April 12, 2005
Push is on for a CSU professional doctorate
Legislation that would pave the way for the CSU system to begin offering professional
doctorates in selected fields is making its way through the Legislature. And
if it succeeds, Sacramento State will be on the forefront in providing advanced
training for students in programs such as audiology and physical therapy.
The bill would modify a provision of existing law-the Donahoe Higher Education Act-that gives the UC system exclusive jurisdiction to award the doctoral degree. Currently the CSU may only award joint doctorates with other universities. Senate Bill 724 would authorize the CSU to award professional/clinical doctoral degrees in selected professional field.
"A professional doctorate is not a Ph.D.," stresses Ric Brown, Sacramento State's Vice President for Academic Affairs. "We don't want to offer a research degree."
Brown adds, "The UC doesn't offer professional degrees other than in areas such as veterinary medicine, law, dentistry and medicine. These doctorates would be in audiology, physical therapy and education-programs that would be a mission shift for the UC schools if they were to offer them."
The need for the professional doctorate is already being felt in audiology. By 2007, the master's degree will no longer fulfill the required Certificate of Clinical Competence. A clinical doctorate in audiology, an Au.D., will be the entry level degree to practice.

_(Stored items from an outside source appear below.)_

Lemma stop_inv_step tr s l s' : stop_inv tr s -> gstep delay s l s' -> stop_inv (tr ++ [l]) s'.
Proof.
  intros (H1 & H2 & H3 & H4 & H5) Hst. unfold stop_inv. rewrite stop_seen_app, <- H1.
  assert (g_stopped s = true -> count_gives (after_stop (tr ++ [l])) = count_gives (after_stop tr) + count_gives [l])
    as Hc by (intros; rewrite after_stop_seen, count_gives_app; congruence).
  assert (g_stopped s = false -> after_stop (tr ++ [l]) = []) as Hu.
  { intros Hf. rewrite after_stop_unseen_app by congruence. by destruct l. }
  clear H1. pose proof (pending_le (g_mon s)).
  destruct Hst as [s Hm Hn|s Hn|s Hn|s Hn|s g Hn|s g Hn|s w Hn Hw|s Hm|s d Hd];
    destruct s as [m mon [] c b]; simpl in *; subst; rewrite ?Hc, ?Hu in * by done; simpl in *;
    try destruct Hn; subst; simpl in *; intuition (try congruence; try lia).
Qed.

Lemma stop_inv_from_init tr s : reach delay g_init tr s -> stop_inv tr s.
Proof. apply (reach_inv delay stop_inv [] g_init tr s stop_inv_step stop_inv_init). Qed.

(** Samples are spaced by the sleep: the clock never goes back, and the
    monitor waits [delay] after each give before it can poll again. *)
Definition space_inv (s : GState) : Prop :=
  (0 <= g_clock s)%Z /\
  spaced_from delay None (g_bus s) /\
  Forall (λ e : Z * Event, 0 <= e.1 <= g_clock s)%Z (g_bus s) /\
  match g_mon s with
  | MonNew | MonImport => g_bus s = []
  | MonSleep w => last_from None (g_bus s) = Some (w - delay)%Z
  | MonCheck | MonPoll | MonGive _ =>
      ∀ t, last_from None (g_bus s) = Some t -> (t + delay <= g_clock s)%Z
  | MonExited | MonCrashed => True
  end.

Lemma space_inv_step s l s' : space_inv s -> gstep delay s l s' -> space_inv s'.
Proof.
  intros (H0 & H1 & H2 & H3) Hst.
  destruct Hst as [s Hm Hn|s Hn|s Hn|s Hn|s g Hn|s g Hn|s w Hn Hw|s Hm|s d Hd];
    unfold space_inv; simpl; rewrite ?Hn in H3; try done.
  - repeat split; try done. by rewrite H3.
  - repeat split; try done. destruct (g_stopped s); done.
  - repeat split; [done| | |].
    + by apply spaced_from_snoc.
    + apply Forall_app. split; [done|]. repeat constructor; simpl; lia.
    + rewrite last_from_snoc. simpl. f_equal. lia.
  - repeat split; try done. intros t Ht. rewrite H3 in Ht. simplify_eq. lia.
  - repeat split; [lia|done| |].
    + eapply Forall_impl; [done|]. intros e He. simpl in He. lia.
    + destruct (g_mon s); try done; intros t Ht; specialize (H3 t Ht); lia.
Qed.

Lemma space_inv_from_init tr s : reach delay g_init tr s -> space_inv s.
Proof. apply reach_inv_state; [apply space_inv_step|]. repeat split; simpl; done. Qed.


Lemma last_from_le {A} t0 (l : list (Z * A)) tn c :
  last_from (Some t0) l = Some tn -> (t0 <= c)%Z -> Forall (λ e : Z * A, e.1 <= c)%Z l -> (tn <= c)%Z.
Proof.
  unfold last_from. destruct (last l) as [e|] eqn:E; intros H Ht Hl; simplify_eq; [|done].
  apply last_Some_elem_of in E. rewrite Forall_forall in Hl. by apply Hl.
Qed.

Lemma crashed_final s tr s' :
  reach delay s tr s' -> g_mon s = MonCrashed -> g_mon s' = MonCrashed /\ g_bus s' = g_bus s.
Proof.
  intros Hr Hc. apply (reach_inv_state delay (λ x, g_mon x = MonCrashed /\ g_bus x = g_bus s) s tr s');
    [|done|done].
  intros s1 l s2 [H1 H2] Hst.
  destruct Hst as [x Hm Hn|x Hn|x Hn|x Hn|x g Hn|x g Hn|x w Hn Hw|x Hm|x d Hd];
    simpl in *; repeat match goal with H : _ \/ _ |- _ => destruct H end; split; congruence.
Qed.

(** A monitor thread that is running while [profile_gpu] waits for
    [run_script] has been started, has not exited, and the flag is clear. *)
Lemma running_monitor tr s :
  reach delay g_init tr s -> g_main s = MainWaitRun ->
  g_stopped s = false /\ stop_seen tr = false /\ g_mon s ≠ MonNew /\ g_mon s ≠ MonExited.
Proof.
  intros Hr Hm. destruct (stop_inv_from_init tr s Hr) as (H1 & H2 & H3 & H4 & _).
  rewrite Hm in H2, H3. destruct (g_stopped s); [naive_solver|].
  split_and!; [done|congruence| |]; intros Hn; [apply H3 in Hn|apply H4 in Hn]; done.
Qed.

As a result, Sacramento State's speech pathology and audiology program, one of only two audiology programs in Northern California, has already had to put its master's degree program in audiology on hold. The last master's degree students were admitted last spring.
"There's no reason to have students in the master's program if they will be unable to practice upon graduation. It's no longer the entry degree," Brown says. The loss of the master's program is expected to have an impact on the department's ability to provide hearing tests at the Maryjane Rees Language, Speech and Hearing Center because the testing was formerly part of the graduate students' clinical training.
And the future looks even more grim. "Pretty soon, without any public universities providing the clinical doctorate, the state of California will have a shortage of trained audiologists," Brown says.
That would limit the number of practitioners who can provide hearing assessments and rehabilitation to the state's children and adults. "We're not going to be able to fill the demand," says James McCartney, chair of the Speech Pathology and Audiology department, who notes that most of the Sacramento Region's practicing audiologists are Sacramento State graduates.
And while audiology has the most pressing need for a clinical doctorate, Brown says that the next area of concern could be physical therapy. "The profession is not demanding the professional doctorate yet, but it's coming," he says. "There's also talk of having it in nursing on certain levels."
The pending legislation would only authorize the CSU to offer professional doctorates in limited fields. And while the UC has the option to begin offering doctorates in these areas, "It would be expensive for another university to start a program," Brown says. "Audiology, for example, requires labs, faculty, a clinic site. And we already have all that. We're not creating a new program. To expand is a natural."
In the meantime, Sacramento State is looking into joint programs with UC and private schools, or even an out-of-state effort with the University of Nevada, Reno. Whatever the decision, Brown says the program will be designed to be self-supporting.
SB 724 is tentatively scheduled to be heard on April 13.